YOUR OBJECTIVE → Among the records that follow, set down only the lines from the one containing "extract_top_comments_from_videos sample_now demo_threads" to the one containing "induction l as [|y l IH]; simpl; [done|].", both included, exactly.
-*-*-
(** [ord2ymd] on the quotients and remainders it computes. *)
Definition date_of_parts (q n100 n4 n1 r3 : Z) : Z * Z * Z :=
  let year := q * 400 + 1 + n100 * 100 + n4 * 4 + n1 in
  if (n1 =? 4) || (n100 =? 4) then (year - 1, 12, 31)
  else
    let md := month_day ((n1 =? 3) && (negb (n4 =? 24) || (n100 =? 3))) r3 in
    (year, md.1, md.2).

(** * Properties *)

(** ** Sample runs *)

Example extract_watch_url :
  extract_video_id "https://www.youtube.com/watch?v=dQw4w9WgXcQ&t=3"
  = Return (Some "dQw4w9WgXcQ").
Proof. reflexivity. Qed.

Example extract_short_link :
  extract_video_id "https://youtu.be/dQw4w9WgXcQ?t=3" = Return (Some "dQw4w9WgXcQ").
Proof. reflexivity. Qed.

Example extract_bare_id : extract_video_id "dQw4w9WgXcQ" = Return (Some "dQw4w9WgXcQ").
Proof. reflexivity. Qed.

Example extract_no_match : extract_video_id "not a video id" = Return None.
Proof. reflexivity. Qed.

Example extract_short_link_of_11 : extract_video_id "youtu.be/ab" = Return (Some "ab").
Proof. reflexivity. Qed.

Example split_like_python :
  PyStr.split "ab" "xxabyyababzz" = ["xx"; "yy"; ""; "zz"].
Proof. reflexivity. Qed.

Example date_range_relative :
  get_date_range_iso sample_now (Some 10) (Some 3) None None
  = Return (Some "2024-02-29T00:00:00Z", Some "2024-03-07T23:59:59Z").
Proof. reflexivity. Qed.

Example date_range_absolute_wins :
  get_date_range_iso sample_now (Some 10) (Some 3) (Some "2023-12-1") (Some "2024-02-29")
  = Return (Some "2023-12-01T00:00:00Z", Some "2024-02-29T23:59:59Z").
Proof. reflexivity. Qed.

Example date_range_invalid_date :
  get_date_range_iso sample_now None None (Some "2023-02-29") None = Raise ValueError.
Proof. reflexivity. Qed.

Example date_range_overflow :
  get_date_range_iso sample_now (Some 1000000) None None None = Raise OverflowError.
Proof. reflexivity. Qed.

Example ordinal_round_trip :
  PyDate.ymd2ord 2024 3 10 = 738955 ∧ PyDate.ord2ymd 738955 = (2024, 3, 10)
  ∧ PyDate.ord2ymd 1 = (1, 1, 1) ∧ PyDate.ord2ymd PyDate.MAXORDINAL = (9999, 12, 31).
Proof. repeat split. Qed.

Example slice_negative : slice_to (-1) [1; 2; 3] = [1; 2] ∧ slice_to (-5) [1; 2; 3] = [].
Proof. split; reflexivity. Qed.

Example sort_is_stable :
  sort_desc snd [("a", 1); ("b", 3); ("c", 1); ("d", 3)]
  = [("b", 3); ("d", 3); ("a", 1); ("c", 1)].
Proof. reflexivity. Qed.

(** The end-to-end scenario: five detail rows, two overview rows, and a
    summary with two videos processed, two of them with comments. *)
Example demo_end_to_end :
  let found := search_videos_by_keyword "demo" 2 None None demo_search in
  Video.view_count <$> found = [1000; 500]
  ∧ ∃ res book,
      extract_top_comments_from_videos sample_now demo_threads found 3 = Return res
      ∧ save_to_excel res writer_saves sample_now None ∅
        = Return (Some "youtube_top_comments_20240310_150405.xlsx",
                  {["youtube_top_comments_20240310_150405.xlsx" := book]})
      ∧ length (Top_Comments book) = 5%nat
      ∧ length (Video_Overview book) = 2%nat
      ∧ Detail.Comment_Likes <$> Top_Comments book = [9; 5; 3; 2; 1]
      ∧ take 3 (Summary book)
        = [("Total Videos Processed", IntCell 2); ("Videos with Comments", IntCell 2);
           ("Total Comments Extracted", IntCell 5)].
Proof.
  split; [reflexivity|]. do 2 eexists.
  split; [reflexivity|]. split; [reflexivity|]. repeat split.
Qed.


(** ** Sorting *)

Section Sorting.
Context {A : Type} (key : A → Z).

Lemma insert_desc_perm (x : A) (l : list A) : insert_desc key x l ≡ₚ x :: l.
Proof.
  induction l as [|y l IH]; simpl; [done|].
  destruct (key x <? key y); [|done].
  rewrite IH. apply Permutation_swap.
Qed.

Lemma sort_desc_perm (l : list A) : sort_desc key l ≡ₚ l.
Proof.
  induction l as [|x l IH]; simpl; [done|].
  unfold sort_desc in *. simpl. by rewrite insert_desc_perm, IH.
Qed.

Lemma sort_desc_length (l : list A) : length (sort_desc key l) = length l.
Proof. by rewrite sort_desc_perm. Qed.

Lemma insert_desc_sorted (x : A) (l : list A) :
  sorted_desc key l → sorted_desc key (insert_desc key x l).
Proof.
  unfold sorted_desc. induction 1 as [|y l Hl IH Hy]; simpl.
  - repeat constructor.
  - destruct (Z.ltb_spec (key x) (key y)) as [Hlt|Hge].
    + constructor; [done|].
      rewrite insert_desc_perm. constructor; [lia|done].
    + constructor; [by constructor|].
      constructor; [done|].
      eapply Forall_impl; [exact Hy|]. simpl. intros; lia.
Qed.

Lemma sort_desc_sorted (l : list A) : sorted_desc key (sort_desc key l).
Proof.
  induction l as [|x l IH]; [constructor|].
  by apply insert_desc_sorted.
Qed.

Lemma sorted_desc_take (n : nat) (l : list A) :
  sorted_desc key l → sorted_desc key (take n l).
Proof.
  unfold sorted_desc. intros Hl. revert n.
  induction Hl as [|x l Hl IH Hx]; intros [|n]; simpl; try constructor.
  - apply IH.
  - by apply Forall_take.
Qed.

End Sorting.

(** ** Video Search Aggregator *)

Lemma page_videos_length (p : search_page) (vs : list Video.t) :
  page_videos p = Ok vs → length vs = length (items p).
Proof.
  unfold page_videos. destruct (items p) as [|i its] eqn:E.
  - by intros [= <-].
  - destruct (stats_response p) as [st|]; intros [= <-].
    change (length (video_info (stats_map st) <$> i :: its) = length (i :: its)).
    apply length_fmap.
Qed.

Lemma records_cons (p : search_page) (ps : list search_page) (vs : list Video.t) :
  page_videos p = Ok vs → records (p :: ps) = vs ++ records ps.
Proof. intros E. unfold records; simpl. unfold page_records at 1. by rewrite E. Qed.

Section SearchProperties.
Variable keyword : string.
Variable max_results : Z.
Variables published_after published_before : option string.

#[local] Abbreviation loop :=
  (search_loop keyword max_results published_after published_before).
#[local] Abbreviation search :=
  (search_videos_by_keyword keyword max_results published_after published_before).
#[local] Abbreviation requests :=
  (search_requests keyword max_results published_after published_before).

(** When the count has reached the maximum no request is sent. *)
Lemma search_loop_done videos tok f :
  max_results ≤ Z.of_nat (length videos) → loop videos tok f = (videos, []).
Proof.
  intros H. destruct f; simpl; by destruct (Z.ltb_spec (Z.of_nat (length videos)) max_results); try lia.
Qed.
-*-*-
TASK RESULT →
      extract_top_comments_from_videos sample_now demo_threads found 3 = Return res
      ∧ save_to_excel res writer_saves sample_now None ∅
        = Return (Some "youtube_top_comments_20240310_150405.xlsx",
                  {["youtube_top_comments_20240310_150405.xlsx" := book]})
      ∧ length (Top_Comments book) = 5%nat
      ∧ length (Video_Overview book) = 2%nat
      ∧ Detail.Comment_Likes <$> Top_Comments book = [9; 5; 3; 2; 1]
      ∧ take 3 (Summary book)
        = [("Total Videos Processed", IntCell 2); ("Videos with Comments", IntCell 2);
           ("Total Comments Extracted", IntCell 5)].
Proof.
  split; [reflexivity|]. do 2 eexists.
  split; [reflexivity|]. split; [reflexivity|]. repeat split.
Qed.


(** ** Sorting *)

Section Sorting.
Context {A : Type} (key : A → Z).

Lemma insert_desc_perm (x : A) (l : list A) : insert_desc key x l ≡ₚ x :: l.
Proof.
  induction l as [|y l IH]; simpl; [done|].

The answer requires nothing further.